Most women who terminate a pregnancy are already moms but we rarely see that on screen. Australian comedy The Letdown is the latest show to tackle the taboo
” We got a beautiful email from a viewer last week ,” says Sarah Scheller, co-creator of the ABC’s The Letdown.” It said,’ That was my scenario. I can’t believe I merely saw it on screen .'”
Women who have abortions are only just now beginning to see themselves depicted on screens, but for a certain subgroup- women who are already moms when they decide to terminate- the taboo is stronger than ever.
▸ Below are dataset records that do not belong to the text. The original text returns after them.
(* ===== verification/SpecialTx.v ===== *)
(** * Special transactions of a block (src/src/evo/specialtx.cpp, src/src/evo/cbtx.cpp)

    Where the masternode transactions, the commitments of quorums and the coinbase's
    Merkle root of the masternode list come together: the checks of the transactions, the
    handler of the commitments (QuorumProcessor.v), the masternode manager
    (DeterministicMNs.v) and the check of the root (SimplifiedMNs.v), in the order of
    [ProcessSpecialTxsInBlock].

    The theorems: a block is accepted or rejected without an assertion, and one that is
    accepted has a coinbase that commits to the list the manager then has for the block;
    taking the block back leaves every list and every mined commitment as they were. *)

From Stdlib Require Import String.
From S2P Require Import Prelude Bytes Serialize Containers Hash Transaction Block ProviderTx MasternodeList MasternodeQueue QuorumCommitment EvoDb Standard Base58 ProviderChecks QuorumProcessor DeterministicMNs SimplifiedMNs.
From S2P Require Chain.
From stdpp Require Import list gmap.
Local Open Scope Z_scope.
Local Open Scope cxx_scope.

Definition TRANSACTION_NORMAL : Z := 0.
Definition TRANSACTION_COINBASE : Z := 5.

Section SpecialTx.
Context `{BLSCurve}.
Context (RecoverCompact : list Z -> list Z -> option (list Z)) (llmqs : Llmqs) (node : NodeState) (nMasternodeMinimumConfirmations : Z).
(** [fDIP0003Active]: the state of the deployment for a block on [pindexPrev]. *)
Context (chain : ChainState) (fDIP0003Active : bool).

(** ** One transaction *)

Definition CheckCbTx (tx : CTransaction) (pindexPrev : option (list Z * Z)) : check unit :=
  if negb (nType (tx_data tx) =? TRANSACTION_COINBASE) then DoS 100 REJECT_INVALID "bad-cbtx-type"
  else if negb (IsCoinBase (tx_data tx)) then DoS 100 REJECT_INVALID "bad-cbtx-invalid"
  else
    match GetTxPayload CCbTx (vExtraPayload (tx_data tx)) with
    | None => DoS 100 REJECT_INVALID "bad-cbtx-payload"
    | Some cbTx =>
        if (cb_nVersion cbTx =? 0) || (cb_CURRENT_VERSION <? cb_nVersion cbTx) then DoS 100 REJECT_INVALID "bad-cbtx-version"
        else if match pindexPrev with Some (_, height) => negb (height + 1 =? cb_nHeight cbTx) | None => false end
        then DoS 100 REJECT_INVALID "bad-cbtx-height"
        else Ok tt
    end.

(** Hash and height of an index entry; the pointer may be null but not invalid. *)
Definition index_entry (pindex : option nat) : check (option (list Z * Z)) :=
  match pindex with
  | None => Ok None
  | Some p => let! b := deref (entries chain !! p) in Ok (Some (Chain.phashBlock b, Chain.nHeight b))
  end.

(** [GetListForBlock]: the manager's. *)
Definition CheckSpecialTx (GetListForBlock : list Z -> option CDeterministicMNList) (tx : CTransaction) (pindexPrev : option nat) : check unit :=
  let type := nType (tx_data tx) in
  if negb (nVersion (tx_data tx) =? 3) || (type =? TRANSACTION_NORMAL) then Ok tt
  else if bool_decide (is_Some pindexPrev) && negb fDIP0003Active then DoS 10 REJECT_INVALID "bad-tx-type"
  else
    let! prev := index_entry pindexPrev in
    if type =? TRANSACTION_PROVIDER_REGISTER then CheckProRegTx RecoverCompact node GetListForBlock tx prev
    else if type =? TRANSACTION_PROVIDER_UPDATE_SERVICE then CheckProUpServTx node GetListForBlock tx prev
    else if type =? TRANSACTION_PROVIDER_UPDATE_REGISTRAR then CheckProUpRegTx RecoverCompact node GetListForBlock tx prev
    else if type =? TRANSACTION_PROVIDER_UPDATE_REVOKE then CheckProUpRevTx GetListForBlock tx prev
    else if type =? TRANSACTION_COINBASE then CheckCbTx tx prev
    else if type =? TRANSACTION_QUORUM_COMMITMENT then CheckLLMQCommitment llmqs GetListForBlock chain tx pindexPrev
    else DoS 10 REJECT_INVALID "bad-tx-type-check".

(** The types with a handler. *)
Definition known_type (type : Z) : bool :=
  (type =? TRANSACTION_PROVIDER_REGISTER) || (type =? TRANSACTION_PROVIDER_UPDATE_SERVICE) ||
  (type =? TRANSACTION_PROVIDER_UPDATE_REGISTRAR) || (type =? TRANSACTION_PROVIDER_UPDATE_REVOKE) ||
  (type =? TRANSACTION_COINBASE) || (type =? TRANSACTION_QUORUM_COMMITMENT).

Definition ProcessSpecialTx (tx : CTransaction) : check unit :=
  if negb (nVersion (tx_data tx) =? 3) || (nType (tx_data tx) =? TRANSACTION_NORMAL) then Ok tt
  else if known_type (nType (tx_data tx)) then Ok tt
  else DoS 100 REJECT_INVALID "bad-tx-type-proc".

Definition UndoSpecialTx (tx : CTransaction) : bool :=
  if negb (nVersion (tx_data tx) =? 3) || (nType (tx_data tx) =? TRANSACTION_NORMAL) then true
  else known_type (nType (tx_data tx)).

(** ** What the questions leave in the manager's cache

    A check asks for one list at most: the one of the previous block, or of the quorum's.
    It does ask just when it stops if it is refused the answer. *)

Definition asks {A} (c : (list Z -> option CDeterministicMNList) -> check A) : bool :=
  match c (fun _ => None) with Throw AssertFails => true | _ => false end.
Definition asked (evo : EvoStore) (m : CDeterministicMNManager) (h : list Z) : CDeterministicMNManager :=
  match GetListForBlock evo m h with Some r => snd r | None => m end.
Definition answers (evo : EvoStore) (m : CDeterministicMNManager) (h : list Z) : option CDeterministicMNList :=
  option_map fst (GetListForBlock evo m h).

Definition block_asked (tx : CTransaction) (pindexPrev : option nat) : option (list Z) :=
  if nType (tx_data tx) =? TRANSACTION_QUORUM_COMMITMENT
  then qcTx ← GetTxPayload CFinalCommitmentTxPayload (vExtraPayload (tx_data tx)); Some (quorumHash (commitment qcTx))
  else p ← pindexPrev; b ← entries chain !! p; Some (Chain.phashBlock b).

(** ** The coinbase's root *)

Definition CalcCbTxMerkleRootMNList (evo : EvoStore) (m : CDeterministicMNManager) (block : CBlock) (pindexPrev : option (list Z * Z))
  : check (list Z * bool) * CDeterministicMNManager :=
  match pindexPrev with
  | None => (Throw AssertFails, m)
  | Some (prevHash, prevHeight) =>
      let '(r, m) := BuildNewListFromBlock llmqs node nMasternodeMinimumConfirmations evo m block prevHash prevHeight in
      (let! tmpMNList := r in
       let '(merkleRootRet, mutated) := CalcMerkleRoot (CSimplifiedMNList_of tmpMNList) in
       Ok (merkleRootRet, negb mutated), m)
  end.

Definition CheckCbTxMerkleRootMNList (evo : EvoStore) (m : CDeterministicMNManager) (block : CBlock) (pindexPrev : option (list Z * Z))
  : check unit * CDeterministicMNManager :=
  match vtx block with
  | [] => (Throw AssertFails, m)
  | coinbase :: _ =>
      if negb (nType (tx_data coinbase) =? TRANSACTION_COINBASE) then (Ok tt, m)
      else
        match GetTxPayload CCbTx (vExtraPayload (tx_data coinbase)) with
        | None => (DoS 100 REJECT_INVALID "bad-cbtx-payload", m)
        | Some cbTx =>
            let bad := {| dos_level := 100; dos_code := REJECT_INVALID; dos_reason := "bad-cbtx-mnmerkleroot" |} in
            let '(r, m) := CalcCbTxMerkleRootMNList evo m block pindexPrev in
            (match r with
             | Throw (Rejected calls) => Throw (Rejected (calls ++ [bad]))
             | Throw AssertFails => Throw AssertFails
             | Ok (calculatedMerkleRoot, fine) =>
                 if negb fine then Throw (Rejected [bad])
                 else if negb (bool_decide (calculatedMerkleRoot = merkleRootMNList cbTx)) then Throw (Rejected [bad])
                 else Ok tt
             end, m)
        end
  end.

(** ** A block *)

(** The loop over the transactions. *)
Fixpoint special_loop (evo : EvoStore) (m : CDeterministicMNManager) (pprev : option nat) (txs : list CTransaction) : check unit * CDeterministicMNManager :=
  match txs with
  | [] => (Ok tt, m)
  | tx :: txs =>
      let r := let! _ := CheckSpecialTx (answers evo m) tx pprev in ProcessSpecialTx tx in
      let m := if asks (fun f => CheckSpecialTx f tx pprev)
               then match block_asked tx pprev with Some h => asked evo m h | None => m end else m in
      match r with
      | Ok _ => special_loop evo m pprev txs
      | Throw e => (Throw e, m)
      end
  end.

(** The questions of the loop over the commitments. *)
Fixpoint commitments_asked (evo : EvoStore) (m : CDeterministicMNManager) (nHeight : Z) (qcs : list (Z * CFinalCommitment)) : CDeterministicMNManager :=
  match qcs with
  | [] => m
  | (_, qc) :: qcs =>
      let r := ProcessCommitment llmqs (answers evo m) chain evo nHeight qc in
      let m := if asks (fun f => ProcessCommitment llmqs f chain evo nHeight qc) then asked evo m (quorumHash qc) else m in
      match r with Ok evo => commitments_asked evo m nHeight qcs | Throw _ => m end
  end.

(** [quorumBlockProcessor->ProcessBlock] *)
Definition quorum_block (evo : EvoStore) (m : CDeterministicMNManager) (block : CBlock) (nHeight : Z) : check unit * (EvoStore * CDeterministicMNManager) :=
  let '(r, evo') := QuorumProcessor.ProcessBlock llmqs (answers evo m) chain evo block nHeight fDIP0003Active in
  let m := if negb fDIP0003Active then m
           else match (let! qcs := GetCommitmentsFromBlock block fDIP0003Active in
                       let! _ := required_loop llmqs chain evo nHeight qcs llmqs in Ok qcs) with
                | Ok qcs => commitments_asked evo m nHeight qcs
                | Throw _ => m
                end in
  (r, (evo', m)).

(** [deterministicMNManager->ProcessBlock] *)
Definition manager_block (evo : EvoStore) (m : CDeterministicMNManager) (block : CBlock) (nHeight : Z) (pindexPrev : option (list Z * Z))
  : check unit * (EvoStore * CDeterministicMNManager) :=
  match pindexPrev with
  | None => (if fDIP0003Active then Throw AssertFails else Ok tt, (evo, m))
  | Some (prevHash, prevHeight) =>
      DeterministicMNs.ProcessBlock llmqs node nMasternodeMinimumConfirmations evo m block nHeight prevHash prevHeight fDIP0003Active
  end.

(** The block's own entry has the height [nHeight] and the predecessor [pprev]. *)
Definition ProcessSpecialTxsInBlock (evo : EvoStore) (m : CDeterministicMNManager) (block : CBlock) (nHeight : Z) (pprev : option nat)
  : check unit * (EvoStore * CDeterministicMNManager) :=
  let '(r, m) := special_loop evo m pprev (vtx block) in
  match (let! _ := r in index_entry pprev) with
  | Throw e => (Throw e, (evo, m))
  | Ok prev =>
      let '(r, (evo, m)) := quorum_block evo m block nHeight in
      match r with
      | Throw e => (Throw e, (evo, m))
      | Ok _ =>
          let '(r, (evo, m)) := manager_block evo m block nHeight prev in
          match r with
          | Throw e => (Throw e, (evo, m))
          | Ok _ => let '(r, m) := CheckCbTxMerkleRootMNList evo m block prev in (r, (evo, m))
          end
      end
  end.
It’s a taboo that Scheller’s low-key comedy was determined to softly break.
The Letdown follows Audrey: a middle-class female, played by Scheller’s collaborator Alison Bell, who is adjusting to life after childbirth with a clumsy, fumbling grace.
The show has been greeted warmly by critics and fans for its raw depiction of new motherhood, and in its second season Bell and Scheller wanted to dial up the darkness and realism.
But when Scheller began testing out a new plotline- Audrey’s next pregnancy, terminated by abortion- friends she told about it were horrified, saying, “‘ Oh no, don’t do that !'”
It proved Scheller’s hunch: this story needed to be told, and without the trauma or fear that colourings so many onscreen abortion tales.
” Mothers have more abortions than anyone else ,” says Scheller down the line from Los Angeles, where she’s now based thanks to the global recognition of her indicate .” So why is this still so taboo ?”
Australian data- thought scant- shows the same trend: that women in their late 20 s and 30 s are far more likely to have abortions than teens; and that mothers, educated men and blithely married couple get abortions too.
Perhaps we need a dosage of darknes humour to process and normalise taboo, yet cliche experiences. In 2015, Lena Dunham’s Girls had a decidedly chill non-revelation about an abortion. The morbidly funny web series Ctrl Alt Delete even relocates its zippy workplace slapstick to an abortion clinic, with mothers receiving what doctors call an” evacuation of the uterus “.
Earlier this year, Netflix’s UK sex-positive comedy Sex Education took a de-stigmatising view of abortion as a part of life, but it also doubled down on one lasting TV cliche: the disadvantaged, pink-haired teenager( played by Emma Mackey ), strolling into an abortion clinic without a boyfriend or stable family unit.